Sementara itu, pakaian bergaya Hong Kong dan Taiwan menekankan keindahan lekuk tubuh perempuan yang menyerupai huruf S.
Menyadari Wang Lin terus menatapnya, Li Wenxiu bertanya dengan malu-malu, “Apa aku tidak terlihat cantik?”
“Cantik!” Wang Lin tersenyum. “Seperti bidadari yang turun ke bumi!”
Li Wenxiu berputar perlahan. Ujung roknya mengembang membentuk lingkaran.
“Aku cukup menyukai rok ini,” kata Li Wenxiu. “Selera pakaianmu ternyata lumayan. Ukurannya benar-benar pas untukku.”
“Tentu saja. Kau istriku.
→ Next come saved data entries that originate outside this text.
(** One call of [perceive] over the store and one over values, from worlds
    that stand for each other: the same outcome, worlds that stand for each
    other, and every allocated object kept. *)
Lemma perceive_stands percept wh w :
  stands_for (Shared.store wh) (Shared.self wh) (self w) →
  Shared.stdout wh = stdout w →
  fst (runPy (Shared.perceive percept) wh) = fst (runPy (perceive percept) w) ∧
  stands_for (Shared.store (snd (runPy (Shared.perceive percept) wh)))
    (Shared.self (snd (runPy (Shared.perceive percept) wh)))
    (self (snd (runPy (perceive percept) w))) ∧
  Shared.stdout (snd (runPy (Shared.perceive percept) wh)) =
    stdout (snd (runPy (perceive percept) w)) ∧
  preserves (Shared.store wh)
    (Shared.store (snd (runPy (Shared.perceive percept) wh))).
Proof.
  intros Ha Hout. rewrite shared_perceive_run, perceive_run. cbn zeta.
  destruct (update_state_pure _ _ _ _ (Shared.store wh)
              (Shared.state (Shared.self wh))
              (Shared.self_action (Shared.self wh)) percept
              (stands_transition _ _ _ Ha) (stands_sensor _ _ _ Ha)
              (stands_live _ _ _ Ha)) as [Hp1 H1].
  destruct (runPy (Shared.update_state _ _ _ _ _) _) as [[new|e] h1];
    cbn [fst snd] in *;
    rewrite (stands_state _ _ _ Ha), (stands_action _ _ _ Ha) in H1.
  2:{ rewrite H1. cbn [fst snd Shared.store Shared.self Shared.stdout].
      split; [done|]. split; [by eapply stands_for_preserved|]. done. }
  destruct H1 as [Hnew ->].
  destruct (rule_match_pure _ _ (no_op (self w)) (stands_rules _ _ _ Ha)
              h1 new Hnew) as [Hp2 H2].
  rewrite (stands_no_op _ _ _ Ha).
  assert (stands_for h1 (Shared.self wh) (self w)) as Ha1
    by by eapply stands_for_preserved.
  destruct (runPy (Shared.rule_match _ _) _) as [[mh|e] h2];
    cbn [fst snd] in *.
  - destruct H2 as (m & -> & Hact). rewrite Hact.
    cbn [fst snd Shared.store Shared.self Shared.stdout self stdout].
    split; [done|]. split; [|split; [done | by eapply preserves_trans]].
    destruct Ha1. destruct (Hp2 new Hnew) as [Hl Hv]. by split.
  - rewrite H2.
    cbn [fst snd Shared.store Shared.self Shared.stdout self stdout].
    split; [done|]. split; [|split; [done | by eapply preserves_trans]].
    destruct Ha1. destruct (Hp2 new Hnew) as [Hl Hv]. by split.
Qed.
(** The loop over the store and the loop over values, from worlds that
    stand for each other. *)
Lemma drive_stands (ps : list Percept) : ∀ t wh w,
  stands_for (Shared.store wh) (Shared.self wh) (self w) →
  Shared.stdout wh = stdout w →
  fst (runPy (Shared.drive t ps) wh) = fst (runPy (drive t ps) w) ∧
  stands_for (Shared.store (snd (runPy (Shared.drive t ps) wh)))
    (Shared.self (snd (runPy (Shared.drive t ps) wh)))
    (self (snd (runPy (drive t ps) w))) ∧
  Shared.stdout (snd (runPy (Shared.drive t ps) wh)) =
    stdout (snd (runPy (drive t ps) w)) ∧
  preserves (Shared.store wh)
    (Shared.store (snd (runPy (Shared.drive t ps) wh))).
Proof.
  induction ps as [|z ps IH]; intros t wh w Ha Hout.
  { cbn [Shared.drive drive]. rewrite !runPy_mret. cbn [fst snd].
    exact (conj eq_refl (conj Ha (conj Hout (preserves_refl _)))). }
  cbn [Shared.drive drive]. rewrite !runPy_bind.
  destruct (perceive_stands z wh w Ha Hout) as (Hres & Ha1 & Hout1 & Hp1).
  destruct (runPy (Shared.perceive z) wh) as [[xh|e] wh1],
           (runPy (perceive z) w) as [[x|e'] w1];
    cbn [fst snd] in *; try discriminate Hres.
  2:{ injection Hres as ->.
      exact (conj eq_refl (conj Ha1 (conj Hout1 Hp1))). }
  injection Hres as ->. cbn -[Shared.drive drive].
  match goal with
  | |- context [runPy (Shared.drive (S t) ps) ?wh2] =>
      match goal with
      | |- context [runPy (drive (S t) ps) ?w2] =>
          destruct (IH (S t) wh2 w2) as (Hres2 & Ha2 & Hout2 & Hp2)
      end
  end.
  - exact Ha1.
  - cbn. by rewrite Hout1, (stands_state _ _ _ Ha1).
  - split; [done|]. split; [done|]. split; [done|].
    by eapply preserves_trans.
Qed.

(** Construction over the store and over values. *)
Lemma init_stands
    (Th : Ref → Action → Py Exn Store Ref)
    (Sh : Percept → Ref → Py Exn Store Ref)
    (rsh : list (Shared.Rule Store Ref Action Exn))
    (T : State → Action → result Exn State)
    (S : Percept → State → result Exn State)
    (rs : list (Rule State Action Exn))
    (initial_state : option Ref) (n : Action) h :
  allocates →
  pure_transition Th T → pure_sensor Sh S → Forall2 pure_rule rsh rs →
  (∀ r, initial_state = Some r → live h r) →
  stands_for (snd (Shared.init Th Sh rsh initial_state n h))
    (fst (Shared.init Th Sh rsh initial_state n h))
    (init T S rs (view h <$> initial_state) n) ∧
  preserves h (snd (Shared.init Th Sh rsh initial_state n h)).
Proof.
  intros Hnew HT HS Hrs Hlive.
  destruct (Hnew empty_dict h) as (Hp & Hl & Hv).
  unfold Shared.init, init.
  destruct initial_state as [r|]; cbn [fmap option_fmap option_map].
  - destruct (truthy (view h r)); cbn [fst snd].
    + split; [|apply preserves_refl]. split; try done. by apply Hlive.
    + split; [|done]. by split.
  - cbn [fst snd]. split; [|done]. by split.
Qed.
(** C4, amended: only body text is ever scored.  The aggregate is the mean
    of the scores of the posts' body texts and the scorer is called on
    those texts only; the sample report prints each title and, under it,
    the score of the same post's body text, again calling the scorer on the
    body only.  Posts with the same bodies give the same scores whatever
    their titles. *)
Theorem only_body_text_scored :
  forall w stock_symbol st hits,
    (hits <> [] ->
     reddit_search w (calls st) subreddits (stock_symbol ++ " stock") 100 = Ok hits ->
     (exists posts, collect_posts hits = Ok posts) ->
     mean_sentiment w stock_symbol st =
     (after st (search_call stock_symbol 100 :: body_calls hits),
      Ok (F64.nanmean (body_scores w hits)))) /\
    for_each (Pandas.iterrows (frame_of hits)) (print_post w) st =
      (printed (after st (body_calls hits)) (flat_map (sample_lines w) hits), Ok tt) /\
    (forall hits',
       map selftext hits = map selftext hits' ->
       body_scores w hits = body_scores w hits' /\ body_calls hits = body_calls hits').
Proof.
  intros w s st hits. split; [|split].
  - intros Hne H _. rewrite mean_sentiment_run, H. destruct hits; congruence.
  - unfold frame_of. rewrite iterrows_from_records. apply sample_report_run.
  - intros hits' H. unfold body_scores, body_calls.
    rewrite <- !(map_map selftext (polarity_compound w)),
            <- !(map_map selftext Polarity), H.
    now split.
Qed.

Lemma only_body_text_scored_witness :
  mean_sentiment (Sample.world Sample.three Sample.line) "AAPL" start =
  (after start [search_call "AAPL" 100; Polarity "good"; Polarity "great"; Polarity "bad"],
   Ok (F64.nanmean [0.4404; 0.6249; -0.5423]%float)).
Proof.
  destruct (only_body_text_scored (Sample.world Sample.three Sample.line)
                                  "AAPL" start Sample.three) as (H & _ & _).
  apply H; [discriminate | reflexivity | now eexists].
Defined.

(** ** The mean in binary64 *)

Section FloatSum.
Local Open Scope float_scope.












End FloatSum.




(** ** Further properties of the analyzer *)

(** *** The order on binary64 values behind the thresholds *)

Section FloatOrder.
Local Open Scope float_scope.

Ltac cmp_cases :=
  repeat match goal with
         | |- context [Z.compare ?a ?b] => destruct (Z.compare_spec a b)
         | |- context [Pos.compare_cont Eq ?a ?b] =>
             change (Pos.compare_cont Eq a b) with (Pos.compare a b);
             destruct (Pos.compare_spec a b)
         end.

Ltac by_comparisons :=
  cmp_cases; cbn [CompOpp]; intros;
  try reflexivity; try discriminate; subst; exfalso; lia.

Lemma SFltb_leb_trans (x y z : spec_float) :
  SFltb x y = true -> SFleb y z = true -> SFltb x z = true.
Proof.
  destruct x as [[|] | [|] | | [|] mx ex]; destruct y as [[|] | [|] | | [|] my ey];
    destruct z as [[|] | [|] | | [|] mz ez];
    unfold SFltb, SFleb; cbn [SFcompare];
    try (intros; (reflexivity || discriminate)); by_comparisons.
Qed.

Lemma SFleb_ltb_trans (x y z : spec_float) :
  SFleb x y = true -> SFltb y z = true -> SFltb x z = true.
Proof.
  destruct x as [[|] | [|] | | [|] mx ex]; destruct y as [[|] | [|] | | [|] my ey];
    destruct z as [[|] | [|] | | [|] mz ez];
    unfold SFltb, SFleb; cbn [SFcompare];
    try (intros; (reflexivity || discriminate)); by_comparisons.
Qed.

Lemma SFltb_opp (x y : spec_float) : SFltb (SFopp x) (SFopp y) = SFltb y x.
Proof.
  destruct x as [[|] | [|] | | [|] mx ex]; destruct y as [[|] | [|] | | [|] my ey];
    unfold SFltb; cbn [SFopp SFcompare negb]; try reflexivity; by_comparisons.
Qed.

Lemma ltb_opp (a b : float) : (- a <? - b) = (b <? a).
Proof. rewrite !ltb_spec, !opp_spec. apply SFltb_opp. Qed.

Lemma ltb_leb_trans (a b c : float) :
  (a <? b) = true -> (b <=? c) = true -> (a <? c) = true.
Proof. rewrite !ltb_spec, leb_spec. apply SFltb_leb_trans. Qed.

Lemma leb_ltb_trans (a b c : float) :
  (a <=? b) = true -> (b <? c) = true -> (a <? c) = true.
Proof. rewrite !ltb_spec, leb_spec. apply SFleb_ltb_trans. Qed.

(** Zero divided by anything is a zero or NaN, and both are Neutral. *)
Lemma zero_div_neutral (c : float) : trend_label (0 / c) = neutral.
Proof.
  unfold trend_label. rewrite !ltb_spec, div_spec.
  set (a := Prim2SF 0.2). vm_compute in a. subst a.
  set (b := Prim2SF (-0.2)). vm_compute in b. subst b.
  set (z := Prim2SF 0). vm_compute in z. subst z.
  destruct (Prim2SF c) as [[|] | [|] | | [|] mc ec]; reflexivity.
Qed.
(** X14.  A result without address components ends the search with no
    location when no result before it contains an alias, whatever the
    results after it hold: the [KeyError] is caught with all the rest. *)
Theorem coordinates_malformed_result latitude longitude before after :
  reverse_geocode latitude longitude = Ret (before ++ None :: after)%list ->
  Forall names_no_alias before ->
  find_location_from_coords latitude longitude = None.
Proof.
  intros Hgeo Hb. rewrite find_location_unfold, Hgeo.
  assert (H : scan_components (before ++ None :: after)
              = Raise (KeyError "address_components")).
  { clear Hgeo.
    induction Hb as [|c before (text & -> & Hnone) _ IH]; [reflexivity|].
    cbn [app scan_components].
    rewrite (scan_component_lowercase _ text aliases_lowercase), Hnone.
    exact IH. }
  now rewrite H.
Qed.

(** X15.  By coordinates as by text, the keys "Salem (Extended)",
    "Kanchipuram Town" and "Karaikal Town" are never found; unlike the text
    endpoint, "Kanchipuram" can be. *)
Theorem coordinates_reachable_keys latitude longitude key :
  find_location_from_coords latitude longitude = Some key ->
  In key ["Salem"; "Puducherry"; "Kumbakonam Town"; "Kanchipuram"; "Karaikal";
          "Viluppuram"; "Villupuram"].
Proof.
  rewrite find_location_unfold.
  destruct (reverse_geocode latitude longitude) as [results|e]; [|discriminate].
  destruct (scan_components results) as [found|e] eqn:Hscan; [|discriminate].
  intros ->. apply scan_components_some in Hscan as (_ & text & _ & _ & _ & Hk).
  exact (scan_aliases_reachable _ _ Hk).
Qed.

(** X16.  When the geocoder raises or returns no result, the coordinates
    endpoint raises nothing and answers with the "unknown request" sentence
    of the reply language. *)
Theorem geocoder_failure_is_unknown_request latitude longitude language :
  (exists e, reverse_geocode latitude longitude = Raise e) \/
  reverse_geocode latitude longitude = Ret [] ->
  exists u,
    tr (reply_language language) "unknown_request" = Ret u /\
    handle_location_query latitude longitude language = Ret [("reply", u)].
Proof.
  intros H.
  assert (Hnone : find_location_from_coords latitude longitude = None).
  { rewrite find_location_unfold. destruct H as [[e ->]| ->]; reflexivity. }
  destruct (tr_supported (reply_language language) "unknown_request"
              (reply_language_supported language)) as [u Hu]; [in_list|].
  exists u. split; [exact Hu|].
  unfold handle_location_query. cbv zeta.
  change (if dict_in language translations then language else "en")
    with (reply_language language).
  rewrite Hnone. cbn [if_truthy]. rewrite Hu. reflexivity.
Qed.

(** X17.  When a location is found by coordinates, the answer is the full
    report of the first matching row with that row's location, whatever the
    coordinates suggest about level, quality or status; without a matching
    row it is the "no data" sentence for the key. *)
Theorem coordinates_answer latitude longitude language key :
  find_location_from_coords latitude longitude = Some key ->
  match get_record_by_location key with
  | Some rec =>
      exists r,
        generate_reply rec (reply_language language) "full" = Ret r /\
        handle_location_query latitude longitude language
        = Ret [("reply", r); ("location", Row.location rec)]
  | None =>
      exists r,
        tr_format (reply_language language) "no_data" [("location", key)] = Ret r /\
        handle_location_query latitude longitude language = Ret [("reply", r)]
  end.
Proof.
  intros Hfind.
  assert (Htruthy : truthy key = true).
  { pose proof (coordinates_reachable_keys _ _ _ Hfind) as Hin. simpl in Hin.
    repeat (destruct Hin as [<-|Hin]; [reflexivity|]). contradiction. }
  unfold handle_location_query. cbv zeta.
  change (if dict_in language translations then language else "en")
    with (reply_language language).
  rewrite Hfind. cbn [if_truthy]. rewrite Htruthy.
  destruct (get_record_by_location key) as [rec|].
  - destruct (generate_reply_supported float str_float rec _ "full"
                (reply_language_supported language)) as [r Hr].
    exists r. split; [exact Hr|]. rewrite Hr. reflexivity.
  - destruct (no_data_supported _ key (reply_language_supported language)) as [r Hr].
    exists r. split; [exact Hr|]. rewrite Hr. reflexivity.
Qed.

End Coordinates.

(** ** The further properties at sample inputs *)

Section MoreSamples.

Local Abbreviation generate_reply := (generate_reply Sample.float Sample.str_float).
Local Abbreviation find_location_from_coords :=
  (find_location_from_coords Sample.float).
Local Abbreviation handle_location_query :=
  (handle_location_query Sample.float Sample.str_float Sample.db).

(** X1 on a table with "Salem" before "SALEM": every spelling selects the
    first of the two rows. *)
Lemma lookup_first_matching_row_witness :
  get_record_by_location Sample.float Sample2.db "SALEM" = Some Sample.salem /\
  get_record_by_location Sample.float Sample2.db "SALEM" <> Some Sample2.salem_upper.
Proof.
  assert (H : get_record_by_location Sample.float Sample2.db "SALEM" = Some Sample.salem).
  { apply (lookup_first_matching_row Sample.float Sample2.db "SALEM" Sample.salem).
    exists [], [Sample2.salem_upper]. repeat split. constructor. }
  split; [exact H|]. rewrite H. discriminate.
Defined.

Lemma lookup_ignores_case_witness :
  sqlite_lower "SALEM" = sqlite_lower "Salem" /\
  get_record_by_location Sample.float Sample.db "SALEM"
  = get_record_by_location Sample.float Sample.db "Salem".
Proof.
  split; [reflexivity|].
  exact (proj1 (lookup_ignores_case Sample.float Sample.db "SALEM" "Salem" eq_refl)).
Defined.

Lemma reply_has_no_placeholder_witness :
  dict_in "ta" translations = true /\
  values_brace_free Sample.str_float Sample.salem /\
  exists r, generate_reply Sample.salem "ta" "quality" = Ret r /\ brace_free r = true.
Proof.
  split; [reflexivity|]. split; [repeat split|].
  apply (reply_has_no_placeholder Sample.float Sample.str_float Sample.salem "ta" "quality");
    [reflexivity|repeat split].
Defined.

Lemma location_answer_origin_witness :
  handle_query Sample.float Sample.str_float Sample.db Sample.generate_content
    "Level in Salem" "en"
  = Ret [("reply", "Groundwater level in Salem: 12.4 m. Last updated: 2024-01-01.");
         ("location", "Salem")] /\
  exists key rec,
    scan_aliases location_aliases (strip (lower "Level in Salem")) = Some key /\
    get_record_by_location Sample.float Sample.db key = Some rec /\
    "Salem" = Row.location rec.
Proof.
  split; [reflexivity|].
  destruct (location_answer_origin Sample.float Sample.str_float Sample.db
              Sample.generate_content "Level in Salem" "en" _ "Salem" eq_refl eq_refl)
    as (_ & _ & key & rec & r & Hscan & Hrec & _ & Hloc & _).
  exists key, rec. auto.
Defined.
Masa aku tidak tahu bentuk tubuhmu?” Wang Lin tertawa. “Ayo, kita pergi membeli mesin jahit.”
Li Wenxiu berpesan beberapa hal kepada adiknya, lalu pergi bersama Wang Lin.
Mereka tiba di Toserba Pertama.
Li Wenxiu tertarik pada sebuah mesin jahit merek Kupu-Kupu, dengan harga seratus delapan puluh lima yuan enam puluh sen.
“Agak mahal.” Li Wenxiu mengusap badan mesin yang hitam mengilap itu. Tiga aksara emas bertuliskan nama mereknya berkilauan di permukaannya.
“Kalau suka, beli saja. Mesin ini bagus,” kata Wang Lin sambil tersenyum. “Kelak juga bisa dijadikan barang antik untuk dikoleksi!”
“Baiklah, kita beli? Aku punya kuponnya.” Li Wenxiu mengeluarkan selembar kupon mesin jahit. “Sebenarnya sudah lama aku ingin membelinya, hanya saja sayang mengeluarkan uang lebih dari seratus yuan.”
“Bukankah kau sendiri yang bilang, barang yang memang berguna tidaklah mahal?” Wang Lin segera memanggil pelayan toko, membayar dengan cekatan, lalu membeli mesin jahit itu.
Di depan toko, mereka memanggil sebuah becak roda tiga pengangkut barang dan membawa mesin jahit tersebut pulang.
Li Wenxiu begitu gembira setelah membeli mesin jahit seharga lebih dari seratus yuan, seolah-olah Wang Lin baru saja membelikannya Mercedes seharga jutaan yuan. Sambil bersenandung, ia masuk ke kamar untuk mencari kain, bertekad mewujudkan pakaian rancangan Wang Lin.